YOUR ASSIGNMENT: Give the data again in full, exactly as written below.

__________________________________________________

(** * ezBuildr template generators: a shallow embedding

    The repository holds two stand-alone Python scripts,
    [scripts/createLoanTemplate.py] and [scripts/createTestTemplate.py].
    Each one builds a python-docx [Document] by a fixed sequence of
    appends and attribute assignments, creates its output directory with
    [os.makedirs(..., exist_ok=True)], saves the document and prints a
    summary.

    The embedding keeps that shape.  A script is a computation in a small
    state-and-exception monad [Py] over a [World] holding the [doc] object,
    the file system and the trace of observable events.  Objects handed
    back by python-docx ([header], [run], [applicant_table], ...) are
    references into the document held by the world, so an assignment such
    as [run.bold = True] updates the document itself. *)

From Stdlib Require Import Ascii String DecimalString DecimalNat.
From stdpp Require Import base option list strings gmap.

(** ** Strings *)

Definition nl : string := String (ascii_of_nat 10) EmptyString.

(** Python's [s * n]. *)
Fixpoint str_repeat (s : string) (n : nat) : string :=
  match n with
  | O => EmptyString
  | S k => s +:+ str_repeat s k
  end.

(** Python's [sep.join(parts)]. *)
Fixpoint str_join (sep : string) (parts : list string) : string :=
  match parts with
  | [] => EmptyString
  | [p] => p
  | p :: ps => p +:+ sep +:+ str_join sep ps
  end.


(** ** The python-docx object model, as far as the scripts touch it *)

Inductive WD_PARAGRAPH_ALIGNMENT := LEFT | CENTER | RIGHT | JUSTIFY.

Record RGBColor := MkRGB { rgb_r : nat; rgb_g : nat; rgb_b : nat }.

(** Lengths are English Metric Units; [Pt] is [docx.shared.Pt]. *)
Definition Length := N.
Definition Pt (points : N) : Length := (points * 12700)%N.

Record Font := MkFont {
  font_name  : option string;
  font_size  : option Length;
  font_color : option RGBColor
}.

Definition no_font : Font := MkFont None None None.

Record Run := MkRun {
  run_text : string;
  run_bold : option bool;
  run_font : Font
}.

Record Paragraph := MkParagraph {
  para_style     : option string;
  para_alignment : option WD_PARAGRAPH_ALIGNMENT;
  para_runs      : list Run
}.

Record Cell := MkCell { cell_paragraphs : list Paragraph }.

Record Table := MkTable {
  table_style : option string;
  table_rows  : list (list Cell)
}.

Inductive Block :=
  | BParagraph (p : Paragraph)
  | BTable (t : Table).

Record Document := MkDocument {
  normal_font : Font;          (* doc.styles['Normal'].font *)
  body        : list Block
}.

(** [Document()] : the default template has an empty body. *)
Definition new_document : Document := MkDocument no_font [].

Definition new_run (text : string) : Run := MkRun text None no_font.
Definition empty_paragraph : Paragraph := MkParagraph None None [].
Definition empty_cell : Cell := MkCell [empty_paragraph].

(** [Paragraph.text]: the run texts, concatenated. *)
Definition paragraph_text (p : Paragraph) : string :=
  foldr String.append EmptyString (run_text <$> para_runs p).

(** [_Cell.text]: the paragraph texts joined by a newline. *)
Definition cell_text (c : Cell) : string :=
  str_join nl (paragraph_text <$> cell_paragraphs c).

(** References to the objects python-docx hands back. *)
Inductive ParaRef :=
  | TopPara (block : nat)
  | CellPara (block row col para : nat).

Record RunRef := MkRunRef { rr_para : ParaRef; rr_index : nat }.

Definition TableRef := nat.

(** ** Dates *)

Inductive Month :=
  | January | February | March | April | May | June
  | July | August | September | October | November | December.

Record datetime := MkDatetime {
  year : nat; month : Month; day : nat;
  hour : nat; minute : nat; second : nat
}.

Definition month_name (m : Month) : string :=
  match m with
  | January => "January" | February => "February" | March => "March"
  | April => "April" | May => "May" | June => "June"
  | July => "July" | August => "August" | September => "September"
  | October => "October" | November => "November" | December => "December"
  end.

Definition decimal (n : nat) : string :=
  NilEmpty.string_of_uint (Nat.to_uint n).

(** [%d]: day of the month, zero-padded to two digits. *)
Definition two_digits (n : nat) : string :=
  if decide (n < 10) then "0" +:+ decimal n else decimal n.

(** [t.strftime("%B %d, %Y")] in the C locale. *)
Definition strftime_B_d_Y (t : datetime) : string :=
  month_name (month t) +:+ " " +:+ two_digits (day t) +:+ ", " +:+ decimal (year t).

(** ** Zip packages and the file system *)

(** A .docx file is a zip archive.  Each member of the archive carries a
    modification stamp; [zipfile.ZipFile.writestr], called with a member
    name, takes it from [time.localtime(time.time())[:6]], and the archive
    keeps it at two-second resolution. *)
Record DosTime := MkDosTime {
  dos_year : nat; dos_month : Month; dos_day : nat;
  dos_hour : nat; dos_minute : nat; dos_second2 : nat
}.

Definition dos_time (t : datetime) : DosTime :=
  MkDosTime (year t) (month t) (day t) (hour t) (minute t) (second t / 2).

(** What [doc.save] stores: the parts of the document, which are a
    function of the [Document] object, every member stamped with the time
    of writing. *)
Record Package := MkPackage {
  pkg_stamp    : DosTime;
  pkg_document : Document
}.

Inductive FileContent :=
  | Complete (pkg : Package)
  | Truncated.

__________________________________________________

REPLY:
(** * ezBuildr template generators: a shallow embedding

    The repository holds two stand-alone Python scripts,
    [scripts/createLoanTemplate.py] and [scripts/createTestTemplate.py].
    Each one builds a python-docx [Document] by a fixed sequence of
    appends and attribute assignments, creates its output directory with
    [os.makedirs(..., exist_ok=True)], saves the document and prints a
    summary.

    The embedding keeps that shape.  A script is a computation in a small
    state-and-exception monad [Py] over a [World] holding the [doc] object,
    the file system and the trace of observable events.  Objects handed
    back by python-docx ([header], [run], [applicant_table], ...) are
    references into the document held by the world, so an assignment such
    as [run.bold = True] updates the document itself. *)

From Stdlib Require Import Ascii String DecimalString DecimalNat.
From stdpp Require Import base option list strings gmap.

(** ** Strings *)

Definition nl : string := String (ascii_of_nat 10) EmptyString.

(** Python's [s * n]. *)
Fixpoint str_repeat (s : string) (n : nat) : string :=
  match n with
  | O => EmptyString
  | S k => s +:+ str_repeat s k
  end.

(** Python's [sep.join(parts)]. *)
Fixpoint str_join (sep : string) (parts : list string) : string :=
  match parts with
  | [] => EmptyString
  | [p] => p
  | p :: ps => p +:+ sep +:+ str_join sep ps
  end.


(** ** The python-docx object model, as far as the scripts touch it *)

Inductive WD_PARAGRAPH_ALIGNMENT := LEFT | CENTER | RIGHT | JUSTIFY.

Record RGBColor := MkRGB { rgb_r : nat; rgb_g : nat; rgb_b : nat }.

(** Lengths are English Metric Units; [Pt] is [docx.shared.Pt]. *)
Definition Length := N.
Definition Pt (points : N) : Length := (points * 12700)%N.

Record Font := MkFont {
  font_name  : option string;
  font_size  : option Length;
  font_color : option RGBColor
}.

Definition no_font : Font := MkFont None None None.

Record Run := MkRun {
  run_text : string;
  run_bold : option bool;
  run_font : Font
}.

Record Paragraph := MkParagraph {
  para_style     : option string;
  para_alignment : option WD_PARAGRAPH_ALIGNMENT;
  para_runs      : list Run
}.

Record Cell := MkCell { cell_paragraphs : list Paragraph }.

Record Table := MkTable {
  table_style : option string;
  table_rows  : list (list Cell)
}.

Inductive Block :=
  | BParagraph (p : Paragraph)
  | BTable (t : Table).

Record Document := MkDocument {
  normal_font : Font;          (* doc.styles['Normal'].font *)
  body        : list Block
}.

(** [Document()] : the default template has an empty body. *)
Definition new_document : Document := MkDocument no_font [].

Definition new_run (text : string) : Run := MkRun text None no_font.
Definition empty_paragraph : Paragraph := MkParagraph None None [].
Definition empty_cell : Cell := MkCell [empty_paragraph].

(** [Paragraph.text]: the run texts, concatenated. *)
Definition paragraph_text (p : Paragraph) : string :=
  foldr String.append EmptyString (run_text <$> para_runs p).

(** [_Cell.text]: the paragraph texts joined by a newline. *)
Definition cell_text (c : Cell) : string :=
  str_join nl (paragraph_text <$> cell_paragraphs c).

(** References to the objects python-docx hands back. *)
Inductive ParaRef :=
  | TopPara (block : nat)
  | CellPara (block row col para : nat).

Record RunRef := MkRunRef { rr_para : ParaRef; rr_index : nat }.

Definition TableRef := nat.

(** ** Dates *)

Inductive Month :=
  | January | February | March | April | May | June
  | July | August | September | October | November | December.

Record datetime := MkDatetime {
  year : nat; month : Month; day : nat;
  hour : nat; minute : nat; second : nat
}.

Definition month_name (m : Month) : string :=
  match m with
  | January => "January" | February => "February" | March => "March"
  | April => "April" | May => "May" | June => "June"
  | July => "July" | August => "August" | September => "September"
  | October => "October" | November => "November" | December => "December"
  end.

Definition decimal (n : nat) : string :=
  NilEmpty.string_of_uint (Nat.to_uint n).

(** [%d]: day of the month, zero-padded to two digits. *)
Definition two_digits (n : nat) : string :=
  if decide (n < 10) then "0" +:+ decimal n else decimal n.

(** [t.strftime("%B %d, %Y")] in the C locale. *)
Definition strftime_B_d_Y (t : datetime) : string :=
  month_name (month t) +:+ " " +:+ two_digits (day t) +:+ ", " +:+ decimal (year t).

(** ** Zip packages and the file system *)

(** A .docx file is a zip archive.  Each member of the archive carries a
    modification stamp; [zipfile.ZipFile.writestr], called with a member
    name, takes it from [time.localtime(time.time())[:6]], and the archive
    keeps it at two-second resolution. *)
Record DosTime := MkDosTime {
  dos_year : nat; dos_month : Month; dos_day : nat;
  dos_hour : nat; dos_minute : nat; dos_second2 : nat
}.

Definition dos_time (t : datetime) : DosTime :=
  MkDosTime (year t) (month t) (day t) (hour t) (minute t) (second t / 2).

(** What [doc.save] stores: the parts of the document, which are a
    function of the [Document] object, every member stamped with the time
    of writing. *)
Record Package := MkPackage {
  pkg_stamp    : DosTime;
  pkg_document : Document
}.

Inductive FileContent :=
  | Complete (pkg : Package)
  | Truncated.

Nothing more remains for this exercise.